To make Crop Guard accurate for diseases, you need to fine-tune it on the PlantVillage dataset.

1. **Get the Dataset (The Kaggle Way)**: You do **not** need to download this to your local computer! Since you are using Kaggle Notebooks, you have two extremely easy options to get the data directly into your environment:
   
   - **Option A (Kaggle Native)**: In your Kaggle Notebook, click **"Add Data"** on the right-side panel. Search for `PlantVillage` and click `+` to add it. It will instantly appear in your notebook's `/kaggle/input/` directory!
   - **Option B (Hugging Face via Code)**: You can download it directly inside your Python code using the `datasets` library from the Hugging Face hub (e.g., `nateraw/plant-village`).

2. **Structure**: If you use Option A (Kaggle Native), the folders will already be arranged. If you use Option B, the `load_dataset("nateraw/plant-village")` command handles the structure for you automatically.

3. **Mapping**: Keep track of the exact folder names or class labels. These 38 names will become the keys for the `LABEL_TRANSLATOR` dictionary inside your `app.py`!

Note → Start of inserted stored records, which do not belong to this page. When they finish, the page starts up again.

Definition getActiveAlerts (sb : settled json) : settled reply :=
  match sb with
  | Fulfilled data => Fulfilled {| r_data := data; r_error := None |}
  | Rejected error => Fulfilled {| r_data := JArray []; r_error := Some error |}
  end.

Definition getRecommendations (sb api : settled json) : settled reply :=
  match sb with
  | Fulfilled data =>
      Fulfilled {| r_data := json_or data (JArray []); r_error := None |}
  | Rejected supabaseError =>
      match api with
      | Fulfilled response_data =>
          Fulfilled {| r_data := decodeRecommendations response_data;
                       r_error := None |}
      | Rejected apiError =>
          Fulfilled {| r_data := JArray []; r_error := Some apiError |}
      end
  end.

(** [getDashboardSummary], from what its five calls settle to.  The
    [catch] block receives the rejection [Promise.all] reports; with several
    the first in time, here the first in the list. *)
Definition getDashboardSummary
    (health risk forecast alerts recommendations : settled reply) : settled reply :=
  match health, risk, forecast, alerts, recommendations with
  | Fulfilled h, Fulfilled r, Fulfilled f, Fulfilled a, Fulfilled rc =>
      Fulfilled
        {| r_data := JObject [("health", r_data h);
                              ("risk", r_data r);
                              ("forecast", r_data f);
                              ("alerts", r_data a);
                              ("recommendations", r_data rc)];
           r_error := None |}
  | Rejected error, _, _, _, _
  | _, Rejected error, _, _, _
  | _, _, Rejected error, _, _
  | _, _, _, Rejected error, _
  | _, _, _, _, Rejected error =>
      Fulfilled {| r_data := JNull; r_error := Some error |}
  end.
(** * Money-muling detection engine: a shallow embedding of
      [src/lib/detectionEngine.ts] and the properties of its detectors.

    The TypeScript engine works on JavaScript [Map]s and [Set]s, whose
    iteration order is insertion order.  That order decides the order
    in which the depth-first searches discover cycles and chains, hence
    the ring identifiers, so maps are modelled as insertion-ordered
    association lists with the [Map.prototype.set] discipline (an
    existing key keeps its position).

    Numbers: account scores only ever hold integers (sums of the
    integer awards, capped at 100), so the accumulator is in [Z];
    timestamps are [Date.getTime()] milliseconds in [Z]; the one-decimal
    roundings and the ring risk formula are in exact rationals [Q], and
    the double-precision evaluation of the risk formula is shown to
    round to the same tenths on every ring the engine can build.

    Text: a string holds the UTF-8 bytes of the text.  The parser
    looks for commas, quotes, line feeds, digits and white space, and
    the white space that [trim] strips is recognised in its encoded
    form; comparing two ids byte by byte gives the order of the host's
    comparison by code units, except between a character beyond U+FFFF
    and one from U+E000 to U+FFFF.  The amount of a row is the binary64
    value that [parseFloat] returns.

    Two users of the engine are embedded as well: the upload handler
    of the investigation page ([src/pages/Contact.tsx]) and the data
    helpers of the graph view ([src/components/GraphVisualization.tsx]). *)

From Stdlib Require Import List String Ascii Bool Arith ZArith QArith Qround Lia Lqa.
From Stdlib Require Import Permutation Sorted DecimalString DecimalNat.
From Stdlib Require Floats Uint63.
Import ListNotations.

Local Close Scope Q_scope.
Local Open Scope string_scope.
Local Open Scope list_scope.
Local Open Scope nat_scope.

(** ** JavaScript containers *)

Module JsSet.
(** [Set<string>]: insertion-ordered, no duplicates. *)
Definition t := list string.

Definition empty : t := [].

Fixpoint has (x : string) (s : t) : bool :=
  match s with
  | [] => false
  | y :: s' => if String.eqb x y then true else has x s'
  end.

Definition add (x : string) (s : t) : t :=
  if has x s then s else s ++ [x].

(** [new Set(iterable)]. *)
Definition of_list (l : list string) : t :=
  fold_left (fun s x => add x s) l empty.

Definition size (s : t) : nat := List.length s.
End JsSet.

Module JsMap.
(** [Map<string, V>]: insertion-ordered association list. *)
Definition t (V : Type) := list (string * V).

Definition empty {V} : t V := [].

Fixpoint get {V} (k : string) (m : t V) : option V :=
  match m with
  | [] => None
  | (k', v) :: m' => if String.eqb k k' then Some v else get k m'
  end.

Definition has {V} (k : string) (m : t V) : bool :=
  match get k m with Some _ => true | None => false end.

(** [m.set(k, v)]: overwrite in place, or append a new entry. *)
Fixpoint set {V} (k : string) (v : V) (m : t V) : t V :=
  match m with
  | [] => [(k, v)]
  | (k', v') :: m' =>
      if String.eqb k k' then (k', v) :: m' else (k', v') :: set k v m'
  end.

Definition keys {V} (m : t V) : list string := map fst m.

(** In-place mutation of the object stored under [k] (objects are
    shared by reference, so every alias sees the update). *)
Definition modify {V} (k : string) (f : V -> V) (m : t V) : t V :=
  match get k m with
  | Some v => set k (f v) m
  | None => m
  end.
End JsMap.

(** ** Array helpers *)

(** [a.slice(i, j)] for [0 <= i], [0 <= j]. *)
Definition slice {A} (i j : nat) (l : list A) : list A :=
  firstn (j - i) (skipn i l).

(** [a.slice(1, -1)]. *)
Definition slice_interior {A} (l : list A) : list A :=
  slice 1 (List.length l - 1) l.

(** [a.indexOf(x)] on an array that contains [x]. *)
Fixpoint indexOf (x : string) (l : list string) : nat :=
  match l with
  | [] => 0
  | y :: l' => if String.eqb x y then 0 else S (indexOf x l')
  end.

Definition includes (x : string) (l : list string) : bool := JsSet.has x l.

(** [a.join(sep)]. *)
Definition join (sep : string) (l : list string) : string := String.concat sep l.

(** [Array.prototype.sort] is stable; [gt a b] stands for
    [compare(a, b) > 0].  Insertion from the right keeps equal
    elements in their original order. *)
Section StableSort.
Context {A : Type} (gt : A -> A -> bool).

Fixpoint sort_insert (x : A) (l : list A) : list A :=
  match l with
  | [] => [x]
  | y :: l' => if gt x y then y :: sort_insert x l' else x :: y :: l'
  end.

Definition stable_sort (l : list A) : list A := fold_right sort_insert [] l.
End StableSort.

(** ** Data model *)

(** A JavaScript number as far as the engine's input is concerned. *)
Inductive JsNumber :=
| JsNaN
| JsInfinity (negative : bool)
| JsFinite (q : Q).

Record Transaction := mkTransaction {
  transaction_id : string;
  sender_id : string;
  receiver_id : string;
  amount : JsNumber;
  timestamp : Z  (* Date.getTime(), milliseconds *)
}.

Record GraphNode := mkGraphNode {
  id : string;
  outEdges : JsMap.t nat;   (* receiver -> count *)
  inEdges : JsMap.t nat;    (* sender -> count *)
  transactions : list Transaction;
  totalTxCount : nat
}.

(** ** Graph builder *)

Definition getOrCreate (k : string) (nodes : JsMap.t GraphNode) : JsMap.t GraphNode :=
  if JsMap.has k nodes then nodes
  else JsMap.set k (mkGraphNode k JsMap.empty JsMap.empty [] 0) nodes.

Definition count_or_0 (k : string) (m : JsMap.t nat) : nat :=
  match JsMap.get k m with Some n => n | None => 0 end.

Definition add_out (r : string) (n : GraphNode) : GraphNode :=
  mkGraphNode (id n) (JsMap.set r (count_or_0 r (outEdges n) + 1) (outEdges n))
              (inEdges n) (transactions n) (totalTxCount n).

Definition add_in (s : string) (n : GraphNode) : GraphNode :=
  mkGraphNode (id n) (outEdges n)
              (JsMap.set s (count_or_0 s (inEdges n) + 1) (inEdges n))
              (transactions n) (totalTxCount n).

Definition push_tx (tx : Transaction) (n : GraphNode) : GraphNode :=
  mkGraphNode (id n) (outEdges n) (inEdges n) (transactions n ++ [tx]) (totalTxCount n).

Definition incr_total (n : GraphNode) : GraphNode :=
  mkGraphNode (id n) (outEdges n) (inEdges n) (transactions n) (S (totalTxCount n)).

(** One iteration of the loop of [buildGraph].  [sender] and
    [receiver] are references into [nodes]; for a self-transfer they
    are the same object, which the keyed updates reproduce. *)
Definition buildGraph_step (nodes : JsMap.t GraphNode) (tx : Transaction)
  : JsMap.t GraphNode :=
  let nodes := getOrCreate (sender_id tx) nodes in
  let nodes := getOrCreate (receiver_id tx) nodes in
  let nodes := JsMap.modify (sender_id tx) (add_out (receiver_id tx)) nodes in
  let nodes := JsMap.modify (receiver_id tx) (add_in (sender_id tx)) nodes in
  let nodes := JsMap.modify (sender_id tx) (push_tx tx) nodes in
  let nodes := JsMap.modify (sender_id tx) incr_total nodes in
  JsMap.modify (receiver_id tx) incr_total nodes.

Definition buildGraph (txs : list Transaction) : JsMap.t GraphNode :=
  fold_left buildGraph_step txs JsMap.empty.

(** ** Cycle detection (length 3 to 5) *)

Record CycleState := mkCycleState {
  cycles : list (list string);
  allCycleStrings : JsSet.t
}.

(** [cycle.reduce((a, b) => (a < b ? a : b))]; the array is never
    empty where the engine calls it. *)
Definition reduce_min (cycle : list string) : string :=
  match cycle with
  | [] => ""
  | x :: xs => fold_left (fun a b => if String.ltb a b then a else b) xs x
  end.

(** Rotate so that the smallest account id comes first. *)
Definition normalize (cycle : list string) : list string :=
  let minIdx := indexOf (reduce_min cycle) cycle in
  skipn minIdx cycle ++ firstn minIdx cycle.

Definition cycle_key (cycle : list string) : string := join "," (normalize cycle).

Definition record_cycle (path : list string) (st : CycleState) : CycleState :=
  let key := cycle_key path in
  if JsSet.has key (allCycleStrings st) then st
  else mkCycleState (cycles st ++ [path]) (JsSet.add key (allCycleStrings st)).

(** The recursive closure [dfs] of [detectCycles].  The source pushes
    the neighbour on [path] and [visited], recurses, and pops both;
    here the extended values are passed to the call.  [depth] is the
    recursion budget: the guard [path.length < 5] is the source's. *)
Fixpoint cycle_dfs (depth : nat) (nodes : JsMap.t GraphNode)
    (start current : string) (path : list string) (visited : JsSet.t)
    (st : CycleState) : CycleState :=
  match JsMap.get current nodes with
  | None => st
  | Some node =>
      fold_left
        (fun st neighbor =>
           if String.eqb neighbor start && (3 <=? List.length path)
              && (List.length path <=? 5)
           then record_cycle path st
           else if negb (JsSet.has neighbor visited) && (List.length path <? 5)
           then match depth with
                | 0 => st
                | S d => cycle_dfs d nodes start neighbor (path ++ [neighbor])
                                   (JsSet.add neighbor visited) st
                end
           else st)
        (JsMap.keys (outEdges node)) st
  end.

Definition detectCycles (nodes : JsMap.t GraphNode) : list (list string) :=
  cycles
    (fold_left
       (fun st nodeId =>
          cycle_dfs 5 nodes nodeId nodeId [nodeId] (JsSet.of_list [nodeId]) st)
       (JsMap.keys nodes) (mkCycleState [] JsSet.empty)).

(** ** Smurfing detection (fan-in / fan-out in a 72 h window) *)

Definition SMURF_THRESHOLD : nat := 10.
Definition SMURF_WINDOW_MS : Z := 72 * 60 * 60 * 1000.

Inductive SmurfType := fan_in | fan_out.

Record SmurfResult := mkSmurfResult {
  smurf_type : SmurfType;
  smurf_account : string;
  counterparties : list string
}.

(** [if (!m.has(k)) m.set(k, []); m.get(k).push(tx)]. *)
Definition group_push (k : string) (tx : Transaction)
    (m : JsMap.t (list Transaction)) : JsMap.t (list Transaction) :=
  let m := if JsMap.has k m then m else JsMap.set k [] m in
  JsMap.modify k (fun l => l ++ [tx]) m.

Definition byReceiver (txs : list Transaction) : JsMap.t (list Transaction) :=
  fold_left (fun m tx => group_push (receiver_id tx) tx m) txs JsMap.empty.

Definition bySender (txs : list Transaction) : JsMap.t (list Transaction) :=
  fold_left (fun m tx => group_push (sender_id tx) tx m) txs JsMap.empty.

(** [(a, b) => a.timestamp.getTime() - b.timestamp.getTime()] is positive. *)
Definition later (a b : Transaction) : bool := (timestamp a - timestamp b >? 0)%Z.

Definition sort_by_time (txs : list Transaction) : list Transaction :=
  stable_sort later txs.

(** [sorted[i].timestamp.getTime()]. *)
Definition time_at (sorted : list Transaction) (i : nat) : Z :=
  match nth_error sorted i with
  | Some t => timestamp t
  | None => 0%Z
  end.

(** [while (sorted[right].time - sorted[left].time > window) left++]. *)
Fixpoint advance_left (fuel : nat) (window : Z) (sorted : list Transaction)
    (r l : nat) : nat :=
  match fuel with
  | 0 => l
  | S fuel' =>
      if (time_at sorted r - time_at sorted l >? window)%Z
      then advance_left fuel' window sorted r (S l)
      else l
  end.

(** The [for (right ...)] loop of one group; [rights] are the values
    of [right] still to visit and [l] is [left].  [Some] is the
    [break] with the unique counterparties of the first qualifying
    window. *)
Fixpoint smurf_scan (party : Transaction -> string) (sorted : list Transaction)
    (rights : list nat) (l : nat) : option (list string) :=
  match rights with
  | [] => None
  | r :: rest =>
      let l := advance_left (S r) SMURF_WINDOW_MS sorted r l in
      let window := slice l (r + 1) sorted in
      let unique := JsSet.of_list (map party window) in
      if SMURF_THRESHOLD <=? JsSet.size unique then Some unique
      else smurf_scan party sorted rest l
  end.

## 3. Fine-Tuning the Vision Model

Since you only have a few days for the hackathon, the fastest way to fine-tune the `google/vit-base-patch16-224` model is by using **Hugging Face AutoTrain** or a simple Google Colab notebook.

**Option A: The No-Code Way (AutoTrain)**
1. Go to [Hugging Face AutoTrain](https://huggingface.co/autotrain).
2. Create a new Image Classification project.
3. Upload your PlantVillage dataset.
4. Select `google/vit-base-patch16-224` as the base model.
5. Train and push directly to your Hugging Face Hub profile!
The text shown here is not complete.